What one thing about writing do you wish other non-writers would understand?

Writers really need to work without being disturbed. My family often calls during my writing time and say, “I only have one quick thing to tell you.” Yes, but one quick thing can make me forget a whole chapter or plot development that was just starting to germinate. We need space to create.

Tell us something few know about you?

I went ziplining last year in St. Martin on my birthday. It was my idea and when we got to the tippy top of the mountain I tried to chicken out but my husband and tour guide fastened me to the cable sent me down the hill. It was the best daredevil experience of my life. Can’t wait to try it again.

When you're not writing, what do you like to do in your spare time?

I’m married with children and in my spare time I really enjoy being with them bike riding, swimming, traveling, eating raw oysters, playing tennis and I just started taking African dance. I like to watch Oprah’s Lifeclass, practice meditation and sit in the sun.

What do you do to interact with your readers?

I try to blog as much as possible, post on Facebook and Twitter. My novel has only been out a few weeks but I’m really excited about skyping with book clubs and chatting about LOVE IN A CARRY-ON BAG.

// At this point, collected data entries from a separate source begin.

(** ** C5 *)
Lemma exampleWorld_fresh replies emitterSet : freshProcess (exampleWorld replies emitterSet).
Proof. repeat split. Qed.

Lemma job_record_lifecycle_witness :
  jobState (js "job") (exec [startJob; Settle 0]
                            (exampleWorld (map Returned sixReplies) true)).
Proof.
  exact (proj1 (JobFacts.job_record_lifecycle exampleHost_ids_differ
                  (exampleWorld (map Returned sixReplies) true)
                  [startJob; Settle 0] (js "job")
                  (exampleWorld_fresh (map Returned sixReplies) true))).
Defined.





(** ** C8: a reply that talks before the document *)
(** C8: for the topic "Quantum Computing" and stages that all succeed,
    the title of the result is the topic and its word count is positive;
    but when the reply of the HTML stage has text before its doctype the
    HTML content is that reply as it came and does not begin with
    [<!DOCTYPE html>]. *)
Theorem quantum_computing_html_prefix :
  exists result h,
    fst (run (js "Quantum Computing") defaults
             (exampleWorld (map Returned chattyReplies) true))
    = Returned result
    /\ title (metadata (markdown result)) = js "Quantum Computing"
    /\ (0 < wordCount (metadata (markdown result)))%nat
    /\ html result = Some h
    /\ htmlContent h
       = js "Here is the page: <!DOCTYPE html><html><body>Qubits</body></html>"
    /\ startsWith (js "<!DOCTYPE html>") (htmlContent h) = false.
Proof.
  eexists _, _. split; [vm_compute; reflexivity|].
  split; [reflexivity|]. split; [vm_compute; lia|].
  split; [reflexivity|]. split; vm_compute; reflexivity.
Qed.

End Examples.
Lemma nearest_on_grid_unique (a v1 v2 : Z) :
  nearest_on_grid a v1 -> nearest_on_grid a v2 -> v1 = v2.
Proof.
  unfold nearest_on_grid.
  set (k := Z.max 0 (Z.log2 a + 1 - 24)).
  assert (HP : 0 < 2 ^ k) by (apply Z.pow_pos_nonneg; lia).
  set (P := 2 ^ k) in *. clearbody P. clear k.
  intros (M1 & N1 & T1) (M2 & N2 & T2).
  apply Zdiv.Zmod_divides in M1 as [c1 ->]; [| lia].
  apply Zdiv.Zmod_divides in M2 as [c2 ->]; [| lia].
  rewrite (Z.mul_comm P c1), Z.div_mul in T1 by lia.
  rewrite (Z.mul_comm P c2), Z.div_mul in T2 by lia.
  assert (Hc : c1 = c2 \/ c1 = c2 + 1 \/ c2 = c1 + 1) by nia.
  destruct Hc as [-> | [-> | ->]]; [reflexivity | exfalso | exfalso].
  - assert (E1 : Z.even (c2 + 1) = true) by (apply T1; nia).
    assert (E2 : Z.even c2 = true) by (apply T2; nia).
    rewrite Z.even_add, E2 in E1. discriminate.
  - assert (E1 : Z.even c1 = true) by (apply T1; nia).
    assert (E2 : Z.even (c1 + 1) = true) by (apply T2; nia).
    rewrite Z.even_add, E1 in E2. discriminate.
Qed.

Lemma odd_mantissa_odd (m : positive) :
  CNum.odd_mantissa m = true -> Z.odd (Zpos m) = true.
Proof. destruct m; simpl; congruence. Qed.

Our theme for this month is BOOK READERS. Name your top five favorite books of all time.

There Eyes Were Watching God by Zora Neale Hurston
Are You There God, it’s Me Margaret by Judy Blume
Sugar by Bernice McFadden
Mama by Terry McMillan
Harry Potter (all 7 books) by JK Rowling

Who was the first author you ever met?

Bebe Moore Campbell. I went to Freedom Theatre, a summer school for the arts with her daughter Maia in Philadelphia. We were in a local bookstore together and she plucked Sweet Summer off the shelf and said, this is my mom’s book and my mouth flew open. I met Ms. Campbell a few days later and she gave me an autograph copy which is prominently displayed in my living room.

Oprah always asks, What do you know for sure?

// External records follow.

(** C10, the claim as stated: the resample of line 142 runs before the
    type is looked at, and it raises on a series with a repeated
    timestamp. *)
Lemma custom_linear_interpolation_other_type_duplicate :
  "cubic"%string <> "linear"%string
  /\ custom_linear_interpolation series_duplicate "cubic" = Raise ValueError.
Proof. split; [discriminate | reflexivity]. Qed.

(** ** The library interpolation on an hourly series *)


Lemma seq_add_map (a m : nat) : seq a m = map (fun k => (a + k)%nat) (seq 0 m).
Proof.
  revert a. induction m as [|m IH]; intro a; [reflexivity|].
  cbn [seq map]. f_equal; [lia|].
  rewrite (IH (S a)), (IH 1%nat), map_map.
  apply map_ext. intro k. lia.
Qed.











(** ** The merge *)

Lemma loc_mask_cons {A : Type} (r : Z * A) (s : Series A) (b : bool) (mask : list bool) :
  loc_mask (r :: s) (b :: mask) = if b then r :: loc_mask s mask else loc_mask s mask.
Proof. unfold loc_mask. cbn [combine filter snd]. now destruct b. Qed.

(** What [df.loc[~df.index.duplicated(keep="first")]] keeps of [df],
    given the labels [seen] before it. *)
Lemma keep_first_from {A : Type} (df : Series A) (seen : list Z) :
  let kept := loc_mask df (map negb (duplicated_from seen (index df))) in
  NoDup (index kept)
  /\ (forall t, In t (index kept) <-> In t (index df) /\ ~ In t seen)
  /\ (forall t, loc kept t = if mem t seen then None else loc df t).
Proof.
  revert seen. induction df as [|[t0 r0] df IH]; intro seen; cbn zeta.
  - cbn. repeat split; try tauto; try constructor.
    intro t. now destruct (mem t seen).
  - cbn [index map fst duplicated_from]. fold (index df).
    rewrite loc_mask_cons.
    destruct (IH (t0 :: seen)) as (Hnd & Hin & Hloc). cbn zeta in Hnd, Hin, Hloc.
    destruct (mem t0 seen) eqn:E; cbn [negb].
    + apply mem_In in E. split; [exact Hnd|]. split.
      * intro t. rewrite Hin. cbn [In]. split.
        -- intros [H1 H2]. split; [now right|]. intro H. apply H2. now right.
        -- intros [[<-|H1] H2]; [contradiction|]. split; [exact H1|].
           intros [<-|H]; contradiction.
      * intro t. rewrite Hloc. cbn [mem loc].
        destruct (Z.eqb_spec t0 t) as [<-|Hne]; cbn [orb].
        -- apply mem_In in E. now rewrite E.
        -- reflexivity.
    + assert (~ In t0 seen) as Hn by (intro H; apply mem_In in H; congruence).
      cbn [index map fst]. fold (index (loc_mask df (map negb (duplicated_from (t0 :: seen) (index df))))).
      split; [|split].
      * constructor; [|exact Hnd]. rewrite Hin. intros [_ H]. apply H. now left.
      * intro t. cbn [In]. rewrite Hin. cbn [In]. split.
        -- intros [<-|[H1 H2]]; [tauto|]. split; [now right|]. tauto.
        -- intros [[<-|H1] H2]; [now left|].
           destruct (Z.eq_dec t0 t) as [<-|Hne]; [now left|]. right. tauto.
      * intro t. cbn [loc mem]. rewrite Hloc. cbn [mem].
        destruct (Z.eqb_spec t0 t) as [<-|Hne]; cbn [orb].
        -- now rewrite E.
        -- reflexivity.
Qed.

Lemma loc_app {A : Type} (a b : Series A) (t : Z) :
  loc (a ++ b) t = match loc a t with Some r => Some r | None => loc b t end.
Proof.
  induction a as [|[t0 r0] a IH]; [reflexivity|].
  cbn [app loc]. now destruct (t0 =? t).
Qed.

Lemma loc_in {A : Type} (s : Series A) (t : Z) :
  In t (index s) -> exists r, loc s t = Some r.
Proof.
  induction s as [|[t0 r0] s IH]; [contradiction|].
  cbn [index map fst In loc]. intros [<-|H].
  - rewrite Z.eqb_refl. eauto.
  - destruct (t0 =? t); eauto.
Qed.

If you don’t give it your full out effort, you won’t succeed. It sounds cliché but you really can do anything if you believe it and don’t let anything get in your way.

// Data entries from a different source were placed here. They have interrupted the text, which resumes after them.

Lemma extends_lift {A} (r : result A) : extends (lift r).
Proof. intros tr. exists []. cbn. now rewrite app_nil_r. Qed.

Lemma extends_bind {A B} (m : M A) (k : A -> M B) :
  extends m -> (forall a, extends (k a)) -> extends (bind m k).
Proof.
  intros Hm Hk tr. unfold bind. destruct (Hm tr) as [e1 H1].
  destruct (m tr) as [tr1 [a|e]]; cbn in H1; subst tr1.
  - destruct (Hk a (tr ++ e1)) as [e2 H2]. exists (e1 ++ e2).
    rewrite H2. now rewrite app_assoc.
  - exists e1. reflexivity.
Qed.

Lemma extends_try_except {A} (m : M A) (h : exn -> M A) :
  extends m -> (forall e, extends (h e)) -> extends (try_except m h).
Proof.
  intros Hm Hh tr. unfold try_except. destruct (Hm tr) as [e1 H1].
  destruct (m tr) as [tr1 [a|e]]; cbn in H1; subst tr1.
  - exists e1. reflexivity.
  - destruct (Hh e (tr ++ e1)) as [e2 H2]. exists (e1 ++ e2).
    rewrite H2. now rewrite app_assoc.
Qed.

Section Network.

Variable W : World.
Variable L : Lib.

(** [fetch_html] converts every failure to [None]: it never raises. *)
Lemma fetch_html_total (u : string) (b : bool) (tr : trace) :
  exists tr' html, fetch_html W u b tr = (tr', Ok html).
Proof.
  unfold fetch_html, bind, try_except, browse, http_get, ret.
  destruct (b && HAS_PLAYWRIGHT W).
  - destruct (page_content W (List.length tr) u); cbn; [eauto|].
    destruct (requests_get W _ u) as [r|]; cbn; [|eauto].
    destruct (r_status_code r =? 200)%Z; eauto.
  - destruct (requests_get W _ u) as [r|]; cbn; [|eauto].
    destruct (r_status_code r =? 200)%Z; eauto.
Qed.

(** A plain fetch of a URL that does not answer makes one request and
    gives [None]. *)
Lemma fetch_html_unanswered (u : string) (tr : trace) :
  requests_get W (List.length tr) u = None ->
  fetch_html W u false tr = (tr ++ [EvGet u], Ok None).
Proof.
  intros H. unfold fetch_html, bind, try_except, http_get, ret.
  cbn. rewrite H. reflexivity.
Qed.

Lemma extends_http_get (u : string) : extends (http_get W u).
Proof. intros tr. exists [EvGet u]. reflexivity. Qed.

Lemma extends_browse (u : string) : extends (browse W u).
Proof. intros tr. exists [EvBrowser u]. reflexivity. Qed.

Lemma fetch_html_extends (u : string) (b : bool) : extends (fetch_html W u b).
Proof.
  unfold fetch_html. apply extends_bind.
  - destruct (b && HAS_PLAYWRIGHT W); [|apply extends_ret].
    apply extends_try_except; [|intros; apply extends_ret].
    apply extends_bind; [apply extends_browse | intros; apply extends_ret].
  - intros [html|]; [apply extends_ret|].
    apply extends_try_except; [|intros; apply extends_ret].
    apply extends_bind; [apply extends_http_get|].
    intros r. destruct (r_status_code r =? 200)%Z; apply extends_ret.
Qed.

(** A plain fetch makes exactly one request, whatever the answer. *)
Lemma fetch_html_plain_trace (u : string) (tr : trace) :
  fst (fetch_html W u false tr) = tr ++ [EvGet u].
Proof.
  unfold fetch_html, bind, try_except, http_get, ret. cbn.
  destruct (requests_get W _ u) as [r|]; cbn; [|reflexivity].
  destruct (r_status_code r =? 200)%Z; reflexivity.
Qed.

Can you give us a sneak peek of your next book?

In my next novel, I really want to focus on shame and secrecy. I’ve had this idea of writing the story of a stay-at-home mom drowning in domestic bliss having lost all sense of self. After three children, one with a genetic condition, she realizes this is not the life she has signed up for but feels stuck. She’s lugging around a secret past that her husband doesn’t know about, but it only takes one telephone call for her carefully sculpted world to crash.

How can readers get in contact with you?
(mail, email, website)

I would love for readers to stay in contact with me! I’m on twitter @sadeqasays, Facebook /SadeqaJohnson and my website is I also have a few youtube clips that I’d love for you to check out so please go and search Sadeqa Johnson.

Can a long distance love affair really survive?

Erica Shaw spends her week babysitting the country’s bestselling authors for one of the top publishing companies in New York City. But on Friday nights she escapes to DC, where her sexy-lipped musician boyfriend, Warren Prince, works and performs. Their connection is fierce, and the couple promises to never miss a weekend together. But when real life walks in—an overbearing father, an alcoholic mother, office politics, and a lucrative job contract—the couple starts unraveling at the seam. Tempers flare, violence breaks, while new lovers eagerly wait in the wings—to claim both of them.

Drenched in the perils of passion and the sweet-sounds of jazz, Johnson dives deep into the world of ambition and the stumbling blocks of family. Clever, fast-paced and sexy, Love in a Carry-on Bag is a modern day love story that marks the healing power of forgiveness and begs the question, how much baggage is really too heavy to carry.